--- MATERIAL FOR THE TASK Enclosed Below ---
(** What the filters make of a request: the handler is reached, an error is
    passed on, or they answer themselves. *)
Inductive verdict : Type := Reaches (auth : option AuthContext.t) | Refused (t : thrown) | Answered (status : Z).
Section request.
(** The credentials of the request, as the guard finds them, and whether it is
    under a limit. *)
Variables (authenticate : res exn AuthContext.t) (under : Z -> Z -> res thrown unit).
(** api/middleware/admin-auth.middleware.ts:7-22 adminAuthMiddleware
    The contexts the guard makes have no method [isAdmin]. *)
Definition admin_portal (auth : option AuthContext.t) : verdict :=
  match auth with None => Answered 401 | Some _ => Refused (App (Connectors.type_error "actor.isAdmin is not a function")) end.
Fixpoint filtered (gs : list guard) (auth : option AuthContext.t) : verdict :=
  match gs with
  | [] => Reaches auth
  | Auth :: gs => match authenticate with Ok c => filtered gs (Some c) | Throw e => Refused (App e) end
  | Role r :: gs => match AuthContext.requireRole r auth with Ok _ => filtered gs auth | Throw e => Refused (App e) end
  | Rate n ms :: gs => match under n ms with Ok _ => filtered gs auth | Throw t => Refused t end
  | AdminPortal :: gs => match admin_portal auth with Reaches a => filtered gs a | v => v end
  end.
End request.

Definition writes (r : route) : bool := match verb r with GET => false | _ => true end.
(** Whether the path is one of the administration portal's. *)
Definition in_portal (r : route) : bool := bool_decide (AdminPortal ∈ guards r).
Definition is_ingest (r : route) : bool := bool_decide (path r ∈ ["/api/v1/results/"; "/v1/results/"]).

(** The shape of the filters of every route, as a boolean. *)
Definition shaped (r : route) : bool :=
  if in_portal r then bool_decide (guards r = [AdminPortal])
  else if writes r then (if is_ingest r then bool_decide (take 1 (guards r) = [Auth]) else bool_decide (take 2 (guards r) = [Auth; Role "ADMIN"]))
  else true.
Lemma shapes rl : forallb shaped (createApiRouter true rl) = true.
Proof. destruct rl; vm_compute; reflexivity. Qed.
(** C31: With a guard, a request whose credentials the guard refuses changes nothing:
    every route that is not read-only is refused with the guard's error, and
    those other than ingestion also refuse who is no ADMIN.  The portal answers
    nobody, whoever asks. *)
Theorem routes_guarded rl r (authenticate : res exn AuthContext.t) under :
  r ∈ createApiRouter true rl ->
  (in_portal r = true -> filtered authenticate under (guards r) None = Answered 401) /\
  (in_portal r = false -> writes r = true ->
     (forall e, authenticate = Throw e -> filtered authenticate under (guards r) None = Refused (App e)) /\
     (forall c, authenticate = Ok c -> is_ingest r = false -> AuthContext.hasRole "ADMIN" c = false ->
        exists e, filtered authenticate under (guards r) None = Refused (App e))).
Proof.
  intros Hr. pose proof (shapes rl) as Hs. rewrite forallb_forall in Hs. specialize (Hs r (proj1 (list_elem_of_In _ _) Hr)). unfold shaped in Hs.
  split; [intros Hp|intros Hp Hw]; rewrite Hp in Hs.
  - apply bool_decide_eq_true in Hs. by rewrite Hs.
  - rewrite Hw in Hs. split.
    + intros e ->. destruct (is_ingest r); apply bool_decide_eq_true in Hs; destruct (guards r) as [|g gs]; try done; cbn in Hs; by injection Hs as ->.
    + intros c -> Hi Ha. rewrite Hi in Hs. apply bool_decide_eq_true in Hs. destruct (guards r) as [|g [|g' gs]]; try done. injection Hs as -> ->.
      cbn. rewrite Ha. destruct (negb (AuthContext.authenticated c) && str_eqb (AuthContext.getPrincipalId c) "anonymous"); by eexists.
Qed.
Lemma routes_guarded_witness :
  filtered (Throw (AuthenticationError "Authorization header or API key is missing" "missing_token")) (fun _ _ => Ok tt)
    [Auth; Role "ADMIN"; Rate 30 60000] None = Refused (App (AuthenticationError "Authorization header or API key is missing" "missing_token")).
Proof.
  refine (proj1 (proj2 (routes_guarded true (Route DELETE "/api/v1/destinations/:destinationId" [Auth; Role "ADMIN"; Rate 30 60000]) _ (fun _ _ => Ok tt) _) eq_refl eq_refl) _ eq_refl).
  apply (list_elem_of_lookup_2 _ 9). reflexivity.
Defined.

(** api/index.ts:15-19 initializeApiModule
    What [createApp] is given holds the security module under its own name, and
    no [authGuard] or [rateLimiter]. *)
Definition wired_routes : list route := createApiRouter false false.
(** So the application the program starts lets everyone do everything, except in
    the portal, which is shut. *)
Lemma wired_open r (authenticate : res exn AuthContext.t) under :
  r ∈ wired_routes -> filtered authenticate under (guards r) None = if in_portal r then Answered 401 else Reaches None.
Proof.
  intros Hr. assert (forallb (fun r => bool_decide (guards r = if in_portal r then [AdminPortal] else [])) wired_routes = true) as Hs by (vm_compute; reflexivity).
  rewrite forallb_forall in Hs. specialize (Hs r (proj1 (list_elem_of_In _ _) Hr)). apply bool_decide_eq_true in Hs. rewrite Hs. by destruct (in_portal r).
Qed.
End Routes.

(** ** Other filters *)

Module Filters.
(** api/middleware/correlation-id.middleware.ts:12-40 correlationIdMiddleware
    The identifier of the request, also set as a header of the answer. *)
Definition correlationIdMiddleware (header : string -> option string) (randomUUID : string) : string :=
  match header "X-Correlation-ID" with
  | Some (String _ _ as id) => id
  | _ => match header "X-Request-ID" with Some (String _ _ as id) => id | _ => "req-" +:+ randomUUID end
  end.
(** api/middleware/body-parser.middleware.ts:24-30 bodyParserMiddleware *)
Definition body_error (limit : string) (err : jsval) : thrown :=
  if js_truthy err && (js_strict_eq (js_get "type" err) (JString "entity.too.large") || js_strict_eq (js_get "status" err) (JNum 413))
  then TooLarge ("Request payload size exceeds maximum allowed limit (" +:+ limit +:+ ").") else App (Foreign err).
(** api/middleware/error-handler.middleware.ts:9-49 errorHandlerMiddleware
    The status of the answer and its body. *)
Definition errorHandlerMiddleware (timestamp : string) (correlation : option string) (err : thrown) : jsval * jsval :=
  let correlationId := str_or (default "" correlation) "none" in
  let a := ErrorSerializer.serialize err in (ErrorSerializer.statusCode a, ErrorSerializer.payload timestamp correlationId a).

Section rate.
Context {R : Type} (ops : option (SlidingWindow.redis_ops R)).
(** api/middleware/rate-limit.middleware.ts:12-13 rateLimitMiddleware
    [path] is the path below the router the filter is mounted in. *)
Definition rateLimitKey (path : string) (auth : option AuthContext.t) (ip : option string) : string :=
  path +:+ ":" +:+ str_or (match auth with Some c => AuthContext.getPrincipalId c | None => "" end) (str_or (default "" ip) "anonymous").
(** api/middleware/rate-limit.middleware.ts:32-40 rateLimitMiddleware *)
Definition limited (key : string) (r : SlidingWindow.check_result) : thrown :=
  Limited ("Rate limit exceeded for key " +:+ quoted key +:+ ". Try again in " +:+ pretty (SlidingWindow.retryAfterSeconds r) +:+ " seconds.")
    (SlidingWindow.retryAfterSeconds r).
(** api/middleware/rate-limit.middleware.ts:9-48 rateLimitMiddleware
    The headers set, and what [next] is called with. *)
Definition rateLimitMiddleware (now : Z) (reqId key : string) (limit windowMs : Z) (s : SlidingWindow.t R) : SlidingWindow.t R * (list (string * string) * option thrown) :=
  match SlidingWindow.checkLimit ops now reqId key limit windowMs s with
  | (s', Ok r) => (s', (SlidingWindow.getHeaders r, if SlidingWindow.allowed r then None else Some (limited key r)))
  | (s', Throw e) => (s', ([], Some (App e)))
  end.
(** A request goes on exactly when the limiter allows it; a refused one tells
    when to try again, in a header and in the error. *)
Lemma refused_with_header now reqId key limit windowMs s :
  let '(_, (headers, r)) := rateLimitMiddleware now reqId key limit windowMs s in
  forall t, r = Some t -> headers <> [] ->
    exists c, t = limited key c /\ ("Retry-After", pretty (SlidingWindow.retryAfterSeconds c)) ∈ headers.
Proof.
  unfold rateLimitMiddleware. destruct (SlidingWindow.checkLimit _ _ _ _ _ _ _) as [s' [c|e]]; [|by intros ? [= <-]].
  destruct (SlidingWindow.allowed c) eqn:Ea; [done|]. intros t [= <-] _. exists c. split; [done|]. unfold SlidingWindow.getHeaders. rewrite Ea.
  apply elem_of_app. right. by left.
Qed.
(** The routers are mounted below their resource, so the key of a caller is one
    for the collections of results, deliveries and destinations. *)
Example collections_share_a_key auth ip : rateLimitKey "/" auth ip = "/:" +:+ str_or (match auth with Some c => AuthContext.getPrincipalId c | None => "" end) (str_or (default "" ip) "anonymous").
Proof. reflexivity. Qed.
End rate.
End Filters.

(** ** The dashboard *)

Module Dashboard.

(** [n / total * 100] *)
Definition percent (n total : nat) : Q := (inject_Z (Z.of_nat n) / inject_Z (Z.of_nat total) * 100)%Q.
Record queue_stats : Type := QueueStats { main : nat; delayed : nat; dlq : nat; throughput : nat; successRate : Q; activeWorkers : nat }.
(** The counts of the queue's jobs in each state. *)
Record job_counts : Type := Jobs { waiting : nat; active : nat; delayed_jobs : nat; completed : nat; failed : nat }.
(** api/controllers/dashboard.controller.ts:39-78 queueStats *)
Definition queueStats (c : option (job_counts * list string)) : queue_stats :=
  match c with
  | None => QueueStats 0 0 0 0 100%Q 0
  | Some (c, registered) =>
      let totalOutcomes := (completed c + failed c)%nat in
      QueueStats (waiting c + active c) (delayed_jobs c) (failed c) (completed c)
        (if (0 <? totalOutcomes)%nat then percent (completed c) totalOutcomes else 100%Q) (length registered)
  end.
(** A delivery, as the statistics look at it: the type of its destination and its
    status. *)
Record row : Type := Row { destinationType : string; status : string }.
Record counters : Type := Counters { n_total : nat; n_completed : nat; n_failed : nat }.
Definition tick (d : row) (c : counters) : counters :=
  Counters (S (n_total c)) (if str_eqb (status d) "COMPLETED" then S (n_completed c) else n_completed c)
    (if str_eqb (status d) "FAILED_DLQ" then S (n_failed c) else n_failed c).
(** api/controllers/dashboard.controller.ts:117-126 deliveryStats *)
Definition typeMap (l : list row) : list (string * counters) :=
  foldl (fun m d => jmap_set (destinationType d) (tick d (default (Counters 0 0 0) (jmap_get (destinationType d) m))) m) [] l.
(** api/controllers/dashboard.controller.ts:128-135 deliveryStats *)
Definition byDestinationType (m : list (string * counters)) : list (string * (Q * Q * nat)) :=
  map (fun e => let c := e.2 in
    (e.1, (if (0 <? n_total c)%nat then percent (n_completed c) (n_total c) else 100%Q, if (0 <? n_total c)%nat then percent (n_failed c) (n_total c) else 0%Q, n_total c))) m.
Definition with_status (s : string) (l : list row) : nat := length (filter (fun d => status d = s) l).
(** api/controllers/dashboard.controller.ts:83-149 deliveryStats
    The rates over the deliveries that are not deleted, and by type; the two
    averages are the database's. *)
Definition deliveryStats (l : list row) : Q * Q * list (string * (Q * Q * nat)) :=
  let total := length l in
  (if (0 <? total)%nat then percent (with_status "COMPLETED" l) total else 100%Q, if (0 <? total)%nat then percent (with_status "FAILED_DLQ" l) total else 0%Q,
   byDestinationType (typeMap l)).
--- End of Enclosed MATERIAL FOR THE TASK ---
● **WHAT IS NEEDED**
Lines wanted from the listing above: the line with "Definition limited (key" up to and including the line with "(** The counts". Please write them out exactly, adding nothing else.

● **RESPONSE TO THE EXERCISE**
Definition limited (key : string) (r : SlidingWindow.check_result) : thrown :=
  Limited ("Rate limit exceeded for key " +:+ quoted key +:+ ". Try again in " +:+ pretty (SlidingWindow.retryAfterSeconds r) +:+ " seconds.")
    (SlidingWindow.retryAfterSeconds r).
(** api/middleware/rate-limit.middleware.ts:9-48 rateLimitMiddleware
    The headers set, and what [next] is called with. *)
Definition rateLimitMiddleware (now : Z) (reqId key : string) (limit windowMs : Z) (s : SlidingWindow.t R) : SlidingWindow.t R * (list (string * string) * option thrown) :=
  match SlidingWindow.checkLimit ops now reqId key limit windowMs s with
  | (s', Ok r) => (s', (SlidingWindow.getHeaders r, if SlidingWindow.allowed r then None else Some (limited key r)))
  | (s', Throw e) => (s', ([], Some (App e)))
  end.
(** A request goes on exactly when the limiter allows it; a refused one tells
    when to try again, in a header and in the error. *)
Lemma refused_with_header now reqId key limit windowMs s :
  let '(_, (headers, r)) := rateLimitMiddleware now reqId key limit windowMs s in
  forall t, r = Some t -> headers <> [] ->
    exists c, t = limited key c /\ ("Retry-After", pretty (SlidingWindow.retryAfterSeconds c)) ∈ headers.
Proof.
  unfold rateLimitMiddleware. destruct (SlidingWindow.checkLimit _ _ _ _ _ _ _) as [s' [c|e]]; [|by intros ? [= <-]].
  destruct (SlidingWindow.allowed c) eqn:Ea; [done|]. intros t [= <-] _. exists c. split; [done|]. unfold SlidingWindow.getHeaders. rewrite Ea.
  apply elem_of_app. right. by left.
Qed.
(** The routers are mounted below their resource, so the key of a caller is one
    for the collections of results, deliveries and destinations. *)
Example collections_share_a_key auth ip : rateLimitKey "/" auth ip = "/:" +:+ str_or (match auth with Some c => AuthContext.getPrincipalId c | None => "" end) (str_or (default "" ip) "anonymous").
Proof. reflexivity. Qed.
End rate.
End Filters.

(** ** The dashboard *)

Module Dashboard.

(** [n / total * 100] *)
Definition percent (n total : nat) : Q := (inject_Z (Z.of_nat n) / inject_Z (Z.of_nat total) * 100)%Q.
Record queue_stats : Type := QueueStats { main : nat; delayed : nat; dlq : nat; throughput : nat; successRate : Q; activeWorkers : nat }.
(** The counts of the queue's jobs in each state. *)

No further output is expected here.